Joseph Gardner, Presente! A Memorial Day Requiem for a Soldier
(I also have Mennonite and Church of the Brethren backgrounds in my family tree, so even though I didn’t know much about these family traditions growing up, I guess it was genetically pre-determined that I become a peace activist.)
Gardner moved from Indiana to Lone Star, Kansas in the 1850’s, to help support the establishment of Kansas as a “free state” as he wanted to help free the slaves. By all accounts he and his family had a hard life, as farmers certainly did back then (and as many still do today). Gardner’s house was a station on the Underground Railroad, and he participated in armed raids into Missouri to free slaves and other abolitionists.
Because of his participation in such raids, he was a wanted man with a $500 reward for his capture, dead or alive, on his head. He was part of a party organized to rescue John Brown from prison in Harpers Ferry, West Virginia (Brown declined their help, and told his would-be rescuers he had decided to die a martyr for the cause of abolition).

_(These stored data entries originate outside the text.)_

(** ** Restore *)

(** The plane holds the font, the other registers are as they were. *)
Record font_written (font : list Z) (d : vga_device) (n : Z) (d' : vga_device) : Prop := {
  fw_rows : forall k, 0 <= k < n -> v_font d' (slot k) = at_slot 0 font k;
  fw_regs : forall b i, v_reg d' b i = v_reg (begun d) b i;
  fw_attr : forall i, v_attr d' i = v_attr d i
}.

Lemma restore_font_spec g d :
  startup_font_state g = VGA_FONT_CAPTURED ->
  wp vga_hw (vga_restore_startup_font g)
    (fun o d' => o = Done (tt, g) /\
       (forall k, 0 <= k < 4096 -> v_font d' (slot k) = at_slot 0 (startup_font g) k) /\
       (forall b i, v_reg d' b i = v_reg (ended (begun d)) b i) /\ (forall i, v_attr d' i = v_attr d i)) d.
Proof.
  intros Hst. unfold vga_restore_startup_font. apply wp_gets. rewrite Hst. change (negb (_ =? _)) with false. cbv iota.
  apply wp_io, wp_begin. cbn [on_done]. apply wp_cbind.
  apply (wp_each_row vga_hw (fun n g' d' => g' = g /\ font_written (startup_font g) d n d')).
  - intros glyph row g1 d1 Hg Hr [-> Hf]. cbn. unfold VGA_GLYPH_SLOT_SIZE, VGA_GLYPH_HEIGHT.
    split; [split; [unfold in_font; lia|]|].
    + unfold font_mapped. rewrite !(fw_regs _ _ _ _ Hf). apply begun_mapped.
    + intros v d2 ->. split; [reflexivity|]. constructor; [|apply Hf|apply Hf]. intros k Hk. cbn.
      replace (VGA_FONT_MEMORY + (glyph * 32 + row) - VGA_FONT_MEMORY) with (slot (glyph * 16 + row))
        by (rewrite slot_of by lia; lia). unfold upd.
      destruct (decide (slot k = slot (glyph * 16 + row))) as [E|E].
      * apply slot_inj in E as ->. reflexivity.
      * apply (fw_rows _ _ _ _ Hf). assert (k <> glyph * 16 + row) by (intros ->; now apply E). lia.
  - intros g1 d1 [-> Hf]. cbn [on_done fst snd]. apply wp_io_last, wp_end. cbn [on_done].
    split; [reflexivity|]. split; [exact (fw_rows _ _ _ _ Hf)|]. split; [|exact (fw_attr _ _ _ _ Hf)].
    intros b i. unfold ended. rewrite !reg_set, !(fw_regs _ _ _ _ Hf). reflexivity.
  - split; [reflexivity|]. constructor; [intros; lia|reflexivity|reflexivity].
Qed.

(** Only the register banks and the attribute registers change. *)
Definition same_font (d d' : vga_device) : Prop := v_font d' = v_font d.

(** A table is written to a bank, from index [first]. *)
Lemma wp_table b table first n (index_of : Z -> Z) d (Q : outcome unit -> vga_device -> Prop) :
  (forall j, 0 <= j < Z.of_nat n -> index_of j = j + first) ->
  (forall d', same_font d d' -> (forall b' i, (b' = b /\ first <= i < first + Z.of_nat n) \/ v_reg d' b' i = v_reg d b' i) ->
     (forall i, 0 <= i < Z.of_nat n -> v_reg d' b (first + i) = at_slot 0 table i) ->
     v_attr d' = v_attr d -> Q (Done tt) d') ->
  wp vga_hw (for_range n 0 (fun index =>
    vga_write_indexed (fst (ports b)) (snd (ports b)) (index_of index) (at_slot 0 table index))) Q d.
Proof.
  intros Hix HQ.
  apply (wp_for_range vga_hw (fun j d' => same_font d d' /\
    (forall b' i, (b' = b /\ first <= i < first + Z.of_nat n) \/ v_reg d' b' i = v_reg d b' i) /\
    (forall i, 0 <= i < j -> v_reg d' b (first + i) = at_slot 0 table i) /\ v_attr d' = v_attr d)).
  - intros j d1 Hj (Hsf & Hout & Hin & Ha). apply wp_indexed. cbn [on_done].
    rewrite Hix by lia. split; [exact Hsf|]. split; [|split; [|exact Ha]].
    + intros b' i. rewrite reg_set. destruct (decide _) as [[-> ->]|]; [left; split; [reflexivity|lia]|apply Hout].
    + intros i Hi. rewrite reg_set. destruct (decide (b = b /\ first + i = j + first)) as [[_ E]|E].
      * now replace i with j by lia.
      * apply Hin. assert (i <> j) by (intros ->; apply E; split; [reflexivity|lia]). lia.
  - intros d1 (Hsf & Hout & Hin & Ha). apply HQ; auto.
  - split; [reflexivity|]. split; [now right|]. split; [intros; lia|reflexivity].
Qed.

(** An attribute register, with the flip-flop reset first. *)
Definition set_attr (d : vga_device) (i v : Z) : vga_device :=
  d <| v_flip := false |> <| v_attr_index := i |> <| v_attr := upd (v_attr d) i v |>.
#[local] Arguments set_attr : simpl never.

Definition write_attribute (i v : Z) : prog bus unit :=
  vga_in8 VGA_INPUT_STATUS_1 ;;
  vga_out8 VGA_ATTRIBUTE_INDEX i ;;
  vga_out8 VGA_ATTRIBUTE_INDEX v.

Lemma wp_attr i v Q d : Q (Done tt) (set_attr d i v) -> wp vga_hw (write_attribute i v) Q d.
Proof.
  intros HQ. cbn. split; [reflexivity|]. intros w d1 ->. split; [set_solver|]. intros w' d2 ->.
  split; [set_solver|]. intros w'' d3 ->. destruct d. exact HQ.
Qed.

(** Mode 3 as the tables say, before the font is written. *)
Record mode3_set (d d' : vga_device) : Prop := {
  m3_font : v_font d' = v_font d;
  m3_crtc : forall i, 0 <= i < 25 -> v_reg d' Crtc i = at_slot 0 mode3_crtc i;
  m3_graphics : forall i, 0 <= i < 9 -> v_reg d' Graphics i = at_slot 0 mode3_graphics i;
  m3_sequencer : forall i, 0 <= i < 4 -> v_reg d' Sequencer (1 + i) = at_slot 0 mode3_sequencer i;
  m3_attr : forall i, 0 <= i < 20 -> v_attr d' i = at_slot 0 mode3_attribute i
}.

Lemma wp_attribute_table d (Q : outcome unit -> vga_device -> Prop) :
  (forall d', v_font d' = v_font d -> (forall b i, v_reg d' b i = v_reg d b i) ->
     (forall i, 0 <= i < 20 -> v_attr d' i = at_slot 0 mode3_attribute i) -> Q (Done tt) d') ->
  wp vga_hw (for_range 20 0 (fun index => write_attribute (u8 index) (at_slot 0 mode3_attribute index))) Q d.
Proof.
  intros HQ. apply (wp_for_range vga_hw (fun j d' => v_font d' = v_font d /\ (forall b i, v_reg d' b i = v_reg d b i) /\
    (forall i, 0 <= i < j -> v_attr d' i = at_slot 0 mode3_attribute i))).
  - intros j d1 Hj (Hf & Hr & Ha). change (0 + Z.of_nat 20) with 20 in Hj. apply wp_attr. cbn [on_done].
    unfold u8. rewrite wrap_small by ulia. split; [exact Hf|]. split; [exact Hr|]. intros i Hi.
    change (v_attr (set_attr d1 j (at_slot 0 mode3_attribute j)) i) with (upd (v_attr d1) j (at_slot 0 mode3_attribute j) i).
    unfold upd. destruct (decide (i = j)) as [->|]; [reflexivity|]. apply Ha. lia.
  - intros d1 (Hf & Hr & Ha). now apply HQ.
  - split; [reflexivity|]. split; [reflexivity|]. intros. lia.
Qed.

Lemma mode3_spec d (Q : outcome unit -> vga_device -> Prop) :
  (forall d', mode3_set d d' -> Q (Done tt) d') -> wp vga_hw vga_mode3_registers Q d.
Proof.
  intros HQ. unfold vga_mode3_registers. apply wp_bind. cbn [wp bind vga_out8 out8 access].
  split; [set_solver|]. intros ? d1 ->. change (port_write d VGA_MISC_WRITE 0x67) with d. cbn [on_done].
  indexed Sequencer. apply wp_bind, (wp_table Sequencer mode3_sequencer 1 4 (fun index => u8 (index + 1))).
  { intros j Hj. apply wrap_small. ulia. }
  intros d2 F2 O2 T2 _. cbn [on_done]. do 1 indexed Sequencer. indexed Crtc.
  apply wp_bind, (wp_table Crtc mode3_crtc 0 25 (fun index => u8 index)).
  { intros j Hj. rewrite Z.add_0_r. apply wrap_small. ulia. }
  intros d3 F3 O3 T3 _. cbn [on_done].
  apply wp_bind, (wp_table Graphics mode3_graphics 0 9 (fun index => u8 index)).
  { intros j Hj. rewrite Z.add_0_r. apply wrap_small. ulia. }
  intros d4 F4 O4 T4 _. cbn [on_done]. apply wp_bind, wp_attribute_table. intros d5 F5 R5 A5. cbn [on_done].
  apply (wp_attr 0x14 0x00). apply HQ. constructor.
  - change (v_font d5 = v_font d). rewrite F5, F4, F3. exact F2.
  - intros i Hi. change (v_reg d5 Crtc i = at_slot 0 mode3_crtc i). rewrite R5.
    destruct (O4 Crtc i) as [[? _]| ->]; [discriminate|]. apply (T3 i). exact Hi.
  - intros i Hi. change (v_reg d5 Graphics i = at_slot 0 mode3_graphics i). rewrite R5. apply (T4 i). exact Hi.
  - intros i Hi. change (v_reg d5 Sequencer (1 + i) = at_slot 0 mode3_sequencer i). rewrite R5.
    destruct (O4 Sequencer (1 + i)) as [[? _]| ->]; [discriminate|].
    destruct (O3 Sequencer (1 + i)) as [[? _]| ->]; [discriminate|].
    rewrite !reg_set, decide_False, decide_False by (intros [? ?]; (discriminate || lia)). apply (T2 i). exact Hi.
  - intros i Hi. change (upd (v_attr d5) 0x14 0 i = at_slot 0 mode3_attribute i). unfold upd.
    rewrite decide_False by lia. now apply A5.
Qed.

(** The graphics driver's restore touches words of its own registers only. *)
Lemma gpu_restore_spec k d (Q : outcome (unit * intel915_kernel) -> vga_device -> Prop) :
  (forall k', Q (Done (tt, k')) d) -> wp vga_hw (intel915_restore_text_display k) Q d.
Proof.
  intros HQ. unfold intel915_restore_text_display. apply wp_gets. case_if; [apply HQ|]. cbv zeta. cbn.
  repeat (split; [exact I|intros ? ? ->]). apply HQ.
Qed.

Lemma wp_out p v Q d :
  p ∈ [VGA_MISC_WRITE; VGA_DAC_MASK; VGA_DAC_WRITE_INDEX; VGA_DAC_DATA; VGA_ATTRIBUTE_INDEX] ->
  Q (Done tt) (port_write d p v) -> wp vga_hw (vga_out8 p v) Q d.
Proof. intros Hp HQ. cbn. split; [set_solver|]. now intros ? ? ->. Qed.

Lemma wp_status Q d : (forall v, Q (Done v) (d <| v_flip := false |>)) -> wp vga_hw (vga_in8 VGA_INPUT_STATUS_1) Q d.
Proof. intros HQ. cbn. split; [reflexivity|]. now intros v ? ->. Qed.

Gardner put his body on the line, serving in the First Kansas Colored Regiment, fighting alongside free black soldiers. (As my friend George Paz Martin, no relation, quipped, “You know what he was don’t you? A buffalo soldier!”) He died in battle in August, 1863 at the age of 43, or four years younger than I am now.
Every time I read his biography I can’t believe his courage and dedication. Though I believe strongly in the power of nonviolence, I might well have made the same choices he made in his life, that is if I somehow had his fearlessness.
As far as I know (and I have not researched this), Joseph Gardner was the only member of my family killed in war. I’ll be thinking of him this Memorial Day, in two different ways – pride that such a man of strength and conviction is my ancestor, and hoping he would approve of my calling as a peace activist dedicated to abolishing war and building a peaceful and just world.
Who, and what, will you think of this Memorial Day?